Ghost Dog: The Way of the Samurai

viewed April 4, 2000 at the Landmark Bridge

For full information about this film, click here

Ghost Dog is a fascinating movie in many respects, frustrating in others, but even those frustrations are fascinating.  It's a movie that plays with various film and cultural stereotypes -- samurai, gangster, gangsta, hitman -- and reconfigures them in ways that are a lot of fun albeit limited to their collective definitions.  Jim Jarmusch knows his genres well -- it's just a shame he doesn't know much beyond them, but you can't hold it against him for being what he isn't.  His characters are so familiar that when they do the unexpected (an elderly gangster starts breaking into rap), it's a great delight.  
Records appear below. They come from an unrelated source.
(** The outside world.  [shell] answers a command given everything that
    happened before it, which covers any deterministic git and file
    system. *)
Record Env : Type := mkEnv {
  APP_REPO_URL : option string;
  process_cwd : string;
  path_resolve : string -> string;
  GitUrlParse : string -> Outcome Exn GitUrl;
  shell : list Event -> Command -> Outcome Exn string
}.

Definition M (E A : Type) : Type :=
  Env -> list Event -> Outcome E A * list Event.

Definition ret {E A} (a : A) : M E A := fun _ tr => (Return a, tr).

Definition throw {E A} (e : E) : M E A := fun _ tr => (Throw e, tr).

Definition bind {E A B} (m : M E A) (k : A -> M E B) : M E B :=
  fun env tr =>
    match m env tr with
    | (Return a, tr') => k a env tr'
    | (Throw e, tr') => (Throw e, tr')
    end.

(** [try { m } catch (e) { h e }], and [m.catch(h)] on a promise. *)
Definition try_catch {E E' A} (m : M E A) (h : E -> M E' A) : M E' A :=
  fun env tr =>
    match m env tr with
    | (Return a, tr') => (Return a, tr')
    | (Throw e, tr') => h e env tr'
    end.

Definition ask {E} : M E Env := fun env tr => (Return env, tr).

(** [await exec(program, args, {cwd})] *)
Definition exec (prog : string) (arguments : list string)
    (dir : option string) : M Exn string :=
  fun env tr =>
    let c := mkCommand prog arguments dir in
    let r := shell env tr c in
    (r, tr ++ [Exec c r]).

Definition logger {E} (lvl : Level) (p : Payload) : M E unit :=
  fun _ tr => (Return tt, tr ++ [Log lvl p]).

Definition parseUrl (url : string) : M Exn GitUrl :=
  fun env tr => (GitUrlParse env url, tr).

(** A computation used where [buildError] values can be thrown as well. *)
Definition lift {A} (m : M Exn A) : M Thrown A :=
  try_catch m (fun e => throw (Raised e)).

End Shell.

Import JsString Shell.

Declare Scope js_scope.
Delimit Scope js_scope with js.
Notation "x <- m ;; k" := (bind m (fun x => k))
  (at level 61, m at next level, right associativity) : js_scope.
Notation "m ;;; k" := (bind m (fun _ => k))
  (at level 61, right associativity) : js_scope.
Open Scope js_scope.

(** ** src/lib/gitutils.ts *)

Module gitutils.

Definition safeGitUrlForLogging (repoUrl : string) : M Exn string :=
  parsedUrl <- parseUrl repoUrl ;;
  if negb (user parsedUrl =? "")%string || negb (token parsedUrl =? "")%string
  then ret (protocol parsedUrl ++ "://" ++ resource parsedUrl
            ++ pathname parsedUrl)%string
  else ret repoUrl.

(** [repoDir] defaults to [process.cwd()]. *)
Definition getCurrentBranch (repoDir : option string) : M Exn string :=
  env <- ask ;;
  let dir := match repoDir with Some d => d | None => process_cwd env end in
  try_catch
    (branch <- exec "git" ["branch"; "--show-current"]
                 (Some (path_resolve env dir)) ;;
     ret branch)
    (fun err =>
       logger error (Obj err) ;;;
       throw (Error "Unable to parse current branch from git client. Ensure 'git branch --show-current' returns a proper response")).

Definition checkoutBranch (branchName : string) (createNewBranch : bool)
    : M Exn unit :=
  try_catch
    (if createNewBranch
     then exec "git" ["checkout"; "-b"; branchName] None ;;; ret tt
     else exec "git" ["checkout"; branchName] None ;;; ret tt)
    (fun e =>
       throw (Error ("Unable to checkout git branch " ++ branchName ++ ": "
                     ++ render e)%string)).

Definition deleteBranch (branchName : string) : M Exn unit :=
  try_catch
    (exec "git" ["branch"; "-D"; branchName] None ;;; ret tt)
    (fun e =>
       throw (Error ("Unable to delete git branch " ++ branchName ++ ": "
                     ++ render e)%string)).

Definition commitPath (branchName : string) (pathspecs : list string)
    : M Exn unit :=
  try_catch
    (exec "git" ("add" :: pathspecs) None ;;;
     exec "git" ["commit"; "-m";
                    ("Adding new service: " ++ branchName)%string] None ;;;
     ret tt)
    (fun e =>
       throw (Error ("Unable to commit changes in " ++ join "," pathspecs
                     ++ " to git branch " ++ branchName ++ ": "
                     ++ render e)%string)).

Definition pushBranch (branchName : string) : M Exn unit :=
  try_catch
    (exec "git" ["push"; "-u"; "origin"; branchName] None ;;; ret tt)
    (fun err =>
       throw (Error ("Unable to push git branch " ++ branchName ++ ": "
                     ++ render err)%string)).

(** [absRepositoryPath] defaults to ["."]. *)
Definition getOriginUrl (absRepositoryPath : option string) : M Exn string :=
  let dir := match absRepositoryPath with Some d => d | None => "." end in
  try_catch
    (originUrl <- exec "git" ["config"; "--get"; "remote.origin.url"]
                    (Some dir) ;;
     safeLoggingUrl <- safeGitUrlForLogging originUrl ;;
     logger debug (Text ("Got git origin url " ++ safeLoggingUrl)%string) ;;;
     ret originUrl)
    (fun e =>
       throw (Error ("Unable to get git origin URL: " ++ render e)%string)).

(** [!process.env.APP_REPO_URL]: the variable is unset or empty. *)
Definition falsy (v : option string) : bool :=
  match v with
  | None => true
  | Some s => (s =? "")%string
  end.

Definition getAzdoOriginUrl : M Exn string :=
  try_catch
    (env <- ask ;;
     if falsy (APP_REPO_URL env)
     then throw (Error "Not running in a pipeline - no AzDO variables.")
     else
       let originUrl := match APP_REPO_URL env with
                        | Some value => value
                        | None => EmptyString
                        end in
       safeLoggingUrl <- safeGitUrlForLogging originUrl ;;
       logger debug
         (Text ("Got azdo git origin url " ++ safeLoggingUrl)%string) ;;;
       ret originUrl)
    (fun e =>
       throw (Error ("Unable to get azdo origin URL: " ++ render e)%string)).

Definition tryGetGitOrigin (absRepoPath : option string) : M Exn string :=
  try_catch getAzdoOriginUrl
    (fun _ =>
       logger warn (Text "Could not get Git Origin for Azure DevOps - are you running 'spk' _not_ in a pipeline?") ;;;
       getOriginUrl absRepoPath).

Definition getRepositoryName (originUrl : string) : M Thrown string :=
  u <- lift (parseUrl originUrl) ;;
  if includes (resource u) "dev.azure.com" then
    logger debug (Text "azure devops repo found.") ;;; ret (name u)
  else if includes (resource u) "visualstudio.com" then
    logger debug (Text "visualstudio.com repo found") ;;; ret (name u)
  else if (resource u =? "github.com")%string then
    logger debug (Text "github repo found.") ;;; ret (name u)
  else if negb (startsWith (resource u) "http") then
    throw (buildError VALIDATION_ERR "git-err-invalid-repository-url" None)
  else
    throw (buildError VALIDATION_ERR "git-err-validating-remote-git" None).

Definition invalidProtocol (originUrl proto : string) : string :=
  ("Invalid protocol found in git remote '" ++ originUrl
   ++ "'. Expected one of 'ssh' or 'https' found '" ++ proto ++ "'")%string.

Definition getRepositoryUrl (originUrl : string) : M Exn string :=
  u <- parseUrl originUrl ;;
  if includes (resource u) "dev.azure.com" then
    logger debug (Text "azure devops repo found.") ;;;
    ret ("https://dev.azure.com/" ++ organization u ++ "/" ++ owner u
         ++ "/_git/" ++ name u)%string
  else if includes (resource u) "visualstudio.com" then
    logger debug (Text "visualstudio.com repo found") ;;;
    if (toLowerCase (protocol u) =? "ssh")%string then
      ret ("https://" ++ organization u ++ ".visualstudio.com/" ++ owner u
           ++ "/_git/" ++ name u)%string
    else if (toLowerCase (protocol u) =? "https")%string then
      ret ("https://" ++ resource u ++ "/" ++ owner u ++ "/_git/"
           ++ name u)%string
    else throw (Error (invalidProtocol originUrl (protocol u)))
  else if (resource u =? "github.com")%string then
    logger debug (Text "github repo found.") ;;;
    ret ("https://github.com/" ++ organization u ++ "/" ++ name u)%string
  else
    throw (Error "Could not determine origin repository, or it is not a supported type.").

(** The one-character string holding a double quote. *)
Definition dquote : string := String (ascii_of_nat 34) EmptyString.

(** What the catch clause of [getPullRequestLink] throws. *)
Definition undeterminedProvider (e : Exn) : Exn :=
  Error (dquote ++ "Could not determine git provider, or it is not a supported type."
         ++ dquote ++ ": " ++ render e)%string.

Definition unsupportedProviderHelp : string :=
  "Could not determine origin repository, or it is not a supported provider. Please check for the newly pushed branch and open a PR manually.".
Lemma main_preserves_root_witness :
  fs_lookup (w_fs (main Examples.E_ok Examples.a_proj (initial_world Examples.fs0)).2)
            Examples.proj
  = fs_lookup (w_fs (initial_world Examples.fs0)) Examples.proj.
Proof.
  apply (main_preserves_root Examples.E_ok Examples.a_proj (initial_world Examples.fs0)
           (main Examples.E_ok Examples.a_proj (initial_world Examples.fs0)).1).
  - apply list_elem_of_here.
  - intros [k Hk]. discriminate Hk.
  - intros w0 cmd. unfold Examples.E_ok, Examples.sandbox.
    cbn [docker_run outcome_fs]. unfold fs_put. apply fs_lookup_alter_ne.
    + intros [k Hk]. discriminate Hk.
    + intros [k Hk]. discriminate Hk.
  - by destruct (main _ _ _).
Defined.
(** * resilience (v1/resilience.go): a fault-injecting [http.Handler]

    The Go package wraps a downstream [http.Handler].  For every request a
    caller-supplied policy [ShouldFail] is consulted before dispatch
    ([afterHeader = false]) and, through the [responseWriter] decorator,
    at the moment the downstream handler first commits a status
    ([afterHeader = true]).

    The embedding is shallow.  Go's [int] is [Z] (only comparisons with
    constants occur, so no wrap-around is involved), [[]byte] is
    [list byte], [error] is [option string], and a Go [panic] is the
    [Panics] outcome of a small state-and-trace monad.  The real response
    sink, the policy and the downstream handler are collaborators that live
    outside the package: the sink and the policy are arbitrary functions over
    abstract states, the downstream handler is an arbitrary finite tree of
    calls on the writer it is given.  Every call that crosses the package
    boundary is recorded as an [Event], in program order. *)

From Stdlib Require Import ZArith List String Bool Lia DecimalString.
From Stdlib Require DecimalZ DecimalPos.
Import ListNotations.
Abbreviation byte := Init.Byte.byte.
Local Open Scope Z_scope.

(** ** Outcomes, events and the monad *)

(** Go's [error] interface value: [nil] or an error with its message. *)
Definition error : Type := option string.

(** A Go call either returns or panics with a value (a message here). *)
Inductive Result (A : Type) : Type :=
| Returns (a : A)
| Panics (v : string).
Arguments Returns {A} a.
Arguments Panics {A} v.

(** Calls that cross the boundary of the package. *)
Inductive Event : Type :=
| ShouldFailCall (afterHeader : bool) (ret : Z)
    (* h.ShouldFail(r, afterHeader) returned ret *)
| HandlerServeHTTP
    (* h.Handler.ServeHTTP(&responseWriter{...}, r) is entered *)
| GuardWriteHeader (status : Z)
    (* the downstream handler calls WriteHeader(status) on the decorator *)
| GuardWrite (data : list byte)
    (* the downstream handler calls Write(data) on the decorator *)
| SinkWriteHeader (status : Z)
    (* WriteHeader(status) is called on the real http.ResponseWriter *)
| SinkWrite (data : list byte).
    (* Write(data) is called on the real http.ResponseWriter *)

(** State passing with panics and an output trace.  The state survives a
    panic, so that what a panicking call left behind can be observed. *)
Definition M (S A : Type) : Type := S -> Result A * S * list Event.

Definition ret {S A : Type} (a : A) : M S A :=
  fun s => (Returns a, s, []).

Definition bind {S A B : Type} (m : M S A) (f : A -> M S B) : M S B :=
  fun s =>
    match m s with
    | (Returns a, s1, e1) =>
        match f a s1 with
        | (r, s2, e2) => (r, s2, e1 ++ e2)
        end
    | (Panics v, s1, e1) => (Panics v, s1, e1)
    end.

Definition panic {S A : Type} (v : string) : M S A :=
  fun s => (Panics v, s, []).

Definition emit {S : Type} (e : Event) : M S unit :=
  fun s => (Returns tt, s, [e]).

(** The three components of a run. *)
Definition outcome {S A : Type} (x : Result A * S * list Event) : Result A :=
  fst (fst x).
Definition final {S A : Type} (x : Result A * S * list Event) : S :=
  snd (fst x).
Definition trace {S A : Type} (x : Result A * S * list Event) : list Event :=
  snd x.

Declare Scope go_scope.
Delimit Scope go_scope with go.
Notation "x <- m ;; k" := (bind m (fun x => k))
  (at level 61, m at next level, right associativity) : go_scope.
Notation "m ;; k" := (bind m (fun _ => k))
  (at level 61, right associativity) : go_scope.
Local Open Scope go_scope.

(** [fmt.Sprintf("unexpected status code %d", s)] *)
Definition unexpected (s : Z) : string :=
  ("unexpected status code " ++ NilZero.string_of_int (Z.to_int s))%string.

(** [http.StatusOK] *)
Definition StatusOK : Z := 200.

(** ** The collaborators *)

(** The downstream handler, seen from the package: a finite tree of calls on
    the [http.ResponseWriter] it receives.  [Write] hands back the size and
    the error, on which the rest of the handler may depend; the handler may
    panic on its own, and a panic raised inside a call on the writer ends it
    (it does not recover; [Routine] below is the handler that may, and
    [plain] embeds this one there).  ([Header] is promoted from the embedded
    writer untouched and is left out.) *)
Inductive Prog : Type :=
| Return_
| Panic_ (v : string)
| CallWriteHeader (status : Z) (k : Prog)
| CallWrite (data : list byte) (k : Z -> error -> Prog).

(** A straight-line handler: the calls of a list, whatever [Write] returns. *)
Inductive Call : Type :=
| DoWriteHeader (status : Z)
| DoWrite (data : list byte).

Fixpoint straight (cs : list Call) : Prog :=
  match cs with
  | [] => Return_
  | DoWriteHeader c :: cs' => CallWriteHeader c (straight cs')
  | DoWrite d :: cs' => CallWrite d (fun _ _ => straight cs')
  end.

Section Resilience.
Context {Request PolicyState SinkState : Type}.

(** [type ShouldFail func(r *http.Request, afterHeader bool) int].  A Go
    closure may carry state (the package is meant for random failures), so
    the policy threads a state of its own. *)
Definition ShouldFail : Type :=
  Request -> bool -> PolicyState -> Z * PolicyState.

(** The methods of the real [http.ResponseWriter] used by the package.
    They act on the sink's own state and may panic. *)
Record http_ResponseWriter : Type := {
  rwWriteHeader : Z -> SinkState -> Result unit * SinkState;
  rwWrite : list byte -> SinkState -> Result (Z * error) * SinkState
}.

(** [http.Handler]: what the downstream handler does with a request. *)
Definition http_Handler : Type := Request -> Prog.

(** [type Handler struct { Handler http.Handler; ShouldFail ShouldFail }] *)
Record Handler : Type := {
  Handler_Handler : http_Handler;
  Handler_ShouldFail : ShouldFail
}.

(** [type responseWriter struct] *)
Record responseWriter : Type := {
  ResponseWriter : http_ResponseWriter;
  req : Request;
  shouldFail : ShouldFail;
  status : Z
}.

(** What exists outside the decorator during one request. *)
Record World : Type := {
  policy : PolicyState;
  sink : SinkState
}.

(** *** Calls that leave the package *)

Definition callShouldFail (f : ShouldFail) (r : Request) (afterHeader : bool)
  : M World Z :=
  fun w =>
    let (s, p) := f r afterHeader (policy w) in
    (Returns s, {| policy := p; sink := sink w |},
     [ShouldFailCall afterHeader s]).

Definition sinkWriteHeader (rw : http_ResponseWriter) (code : Z)
  : M World unit :=
  fun w =>
    let (res, k) := rwWriteHeader rw code (sink w) in
    (res, {| policy := policy w; sink := k |}, [SinkWriteHeader code]).

Definition sinkWrite (rw : http_ResponseWriter) (data : list byte)
  : M World (Z * error) :=
  fun w =>
    let (res, k) := rwWrite rw data (sink w) in
    (res, {| policy := policy w; sink := k |}, [SinkWrite data]).

(** *** The decorator: state is the [responseWriter] and the world *)

Definition onWorld {A : Type} (m : M World A) : M (responseWriter * World) A :=
  fun s =>
    match m (snd s) with
    | (res, w, e) => (res, (fst s, w), e)
    end.

Definition self : M (responseWriter * World) responseWriter :=
  fun s => (Returns (fst s), s, []).

Definition withStatus (r : responseWriter) (code : Z) : responseWriter :=
  {| ResponseWriter := ResponseWriter r; req := req r;
     shouldFail := shouldFail r; status := code |}.

(** [r.status = code] *)
Definition setStatus (code : Z) : M (responseWriter * World) unit :=
  fun s => (Returns tt, (withStatus (fst s) code, snd s), []).

(** [func (r *responseWriter) WriteHeader(status int)] *)
Definition WriteHeader (code : Z) : M (responseWriter * World) unit :=
  r <- self ;;
  if negb (status r =? 0) then
    ret tt
  else
    s <- onWorld (callShouldFail (shouldFail r) (req r) true) ;;
    code' <- (if negb (s =? 0) then
                if (s <? 400) || (s >=? 600) then panic (unexpected s)
                else ret s
              else ret code) ;;
    onWorld (sinkWriteHeader (ResponseWriter r) code') ;;
    setStatus code'.

(** [func (r *responseWriter) Write(data []byte) (size int, err error)] *)
Definition Write (data : list byte) : M (responseWriter * World) (Z * error) :=
  r <- self ;;
  (if status r =? 0 then WriteHeader StatusOK else ret tt) ;;
  onWorld (sinkWrite (ResponseWriter r) data).

(** The downstream handler running against the decorator. *)
Fixpoint serve (p : Prog) : M (responseWriter * World) unit :=
  match p with
  | Return_ => ret tt
  | Panic_ v => panic v
  | CallWriteHeader c k =>
      emit (GuardWriteHeader c) ;; WriteHeader c ;; serve k
  | CallWrite d k =>
      emit (GuardWrite d) ;; res <- Write d ;; serve (k (fst res) (snd res))
  end.

(** The decorator lives for one call of the downstream handler. *)
Definition withGuard {A : Type} (g : responseWriter)
    (m : M (responseWriter * World) A) : M World A :=
  fun w =>
    match m (g, w) with
    | (res, s, e) => (res, snd s, e)
    end.

(** [func (h *Handler) ServeHTTP(w http.ResponseWriter, r *http.Request)] *)
Definition ServeHTTP (h : Handler) (w : http_ResponseWriter) (r : Request)
  : M World unit :=
  s <- callShouldFail (Handler_ShouldFail h) r false ;;
  if negb (s =? 0) then
    if (s <? 400) || (s >=? 600) then panic (unexpected s)
    else sinkWriteHeader w s
  else
    emit HandlerServeHTTP ;;
    withGuard {| ResponseWriter := w; req := r;
                 shouldFail := Handler_ShouldFail h; status := 0 |}
              (serve (Handler_Handler h r)).

(** *** What one call on the decorator does

    The cases of [WriteHeader] and [Write], spelled out on the result,
    the state and the events of the call. *)

(** The policy's answer is 0 or a status in 400..599. *)
Definition valid (s : Z) : Prop := s = 0 \/ 400 <= s < 600.

(** The status that is committed: the policy's when it is not 0. *)
Definition resolve (s code : Z) : Z := if s =? 0 then code else s.

Inductive WriteHeaderStep (code : Z) (g : responseWriter) (w : World)
  : Result unit * (responseWriter * World) * list Event -> Prop :=
| wh_committed :
    status g <> 0 ->
    WriteHeaderStep code g w (Returns tt, (g, w), [])
| wh_invalid s p :
    status g = 0 ->
    shouldFail g (req g) true (policy w) = (s, p) ->
    ~ valid s ->
    WriteHeaderStep code g w
      (Panics (unexpected s), (g, {| policy := p; sink := sink w |}),
       [ShouldFailCall true s])
| wh_sink_panics s p v k :
    status g = 0 ->
    shouldFail g (req g) true (policy w) = (s, p) ->
    valid s ->
    rwWriteHeader (ResponseWriter g) (resolve s code) (sink w) = (Panics v, k) ->
    WriteHeaderStep code g w
      (Panics v, (g, {| policy := p; sink := k |}),
       [ShouldFailCall true s; SinkWriteHeader (resolve s code)])
| wh_commits s p u k :
    status g = 0 ->
    shouldFail g (req g) true (policy w) = (s, p) ->
    valid s ->
    rwWriteHeader (ResponseWriter g) (resolve s code) (sink w) = (Returns u, k) ->
    WriteHeaderStep code g w
      (Returns tt, (withStatus g (resolve s code), {| policy := p; sink := k |}),
       [ShouldFailCall true s; SinkWriteHeader (resolve s code)]).

Inductive WriteStep (data : list byte) (g : responseWriter) (w : World)
  : Result (Z * error) * (responseWriter * World) * list Event -> Prop :=
| w_committed res k :
    status g <> 0 ->
    rwWrite (ResponseWriter g) data (sink w) = (res, k) ->
    WriteStep data g w
      (res, (g, {| policy := policy w; sink := k |}), [SinkWrite data])
| w_commit_panics v s' t :
    status g = 0 ->
    WriteHeader StatusOK (g, w) = (Panics v, s', t) ->
    WriteStep data g w (Panics v, s', t)
| w_commits u g' w' t res k :
    status g = 0 ->
    WriteHeader StatusOK (g, w) = (Returns u, (g', w'), t) ->
    rwWrite (ResponseWriter g) data (sink w') = (res, k) ->
    WriteStep data g w
      (res, (g', {| policy := policy w'; sink := k |}), t ++ [SinkWrite data]).

(** The three ways of [ServeHTTP]: the policy's first answer is refused,
    is written as the response, or lets the request through. *)
Inductive ServeHTTPStep (h : Handler) (w : http_ResponseWriter)
    (r : Request) (w0 : World)
  : Result unit * World * list Event -> Prop :=
| serve_invalid s p :
    Handler_ShouldFail h r false (policy w0) = (s, p) ->
    ~ valid s ->
    ServeHTTPStep h w r w0
      (Panics (unexpected s), {| policy := p; sink := sink w0 |},
       [ShouldFailCall false s])
| serve_forced s p res k :
    Handler_ShouldFail h r false (policy w0) = (s, p) ->
    valid s -> s <> 0 ->
    rwWriteHeader w s (sink w0) = (res, k) ->
    ServeHTTPStep h w r w0
      (res, {| policy := p; sink := k |},
       [ShouldFailCall false s; SinkWriteHeader s])
| serve_dispatch p res g' w' t :
    Handler_ShouldFail h r false (policy w0) = (0, p) ->
    serve (Handler_Handler h r)
          ({| ResponseWriter := w; req := r;
              shouldFail := Handler_ShouldFail h; status := 0 |},
           {| policy := p; sink := sink w0 |}) = (res, (g', w'), t) ->
    ServeHTTPStep h w r w0
      (res, w', ShouldFailCall false 0 :: HandlerServeHTTP :: t).

End Resilience.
Aside from genres, the other thing that Jarmusch has mastered is the unpolished film.  Ghost Dog has a roughness that is ultimately unsatisfying, especially the generic ending, and the development of the plot is out of sequence, but it is more provocative than narratives that lead you step-by-step through their storyline.  In fact, the things that make no sense are what are best about the film, such as Ghost Dog's inscrutable manner and his ability to understand an Haitian ice cream peddler who only speaks French.

The centerpiece of the film is Forrest Whitaker, who gives a beautiful performance, full of poetry and campy seriousness.  His contribution is matched by a mesmerizing, Zen-like hip-hop soundtrack by The Rza.  

Jonathan Rosenbaum has a well-studied review of Ghost Dog, but somewhere in the middle he seems to make it into more than what it is.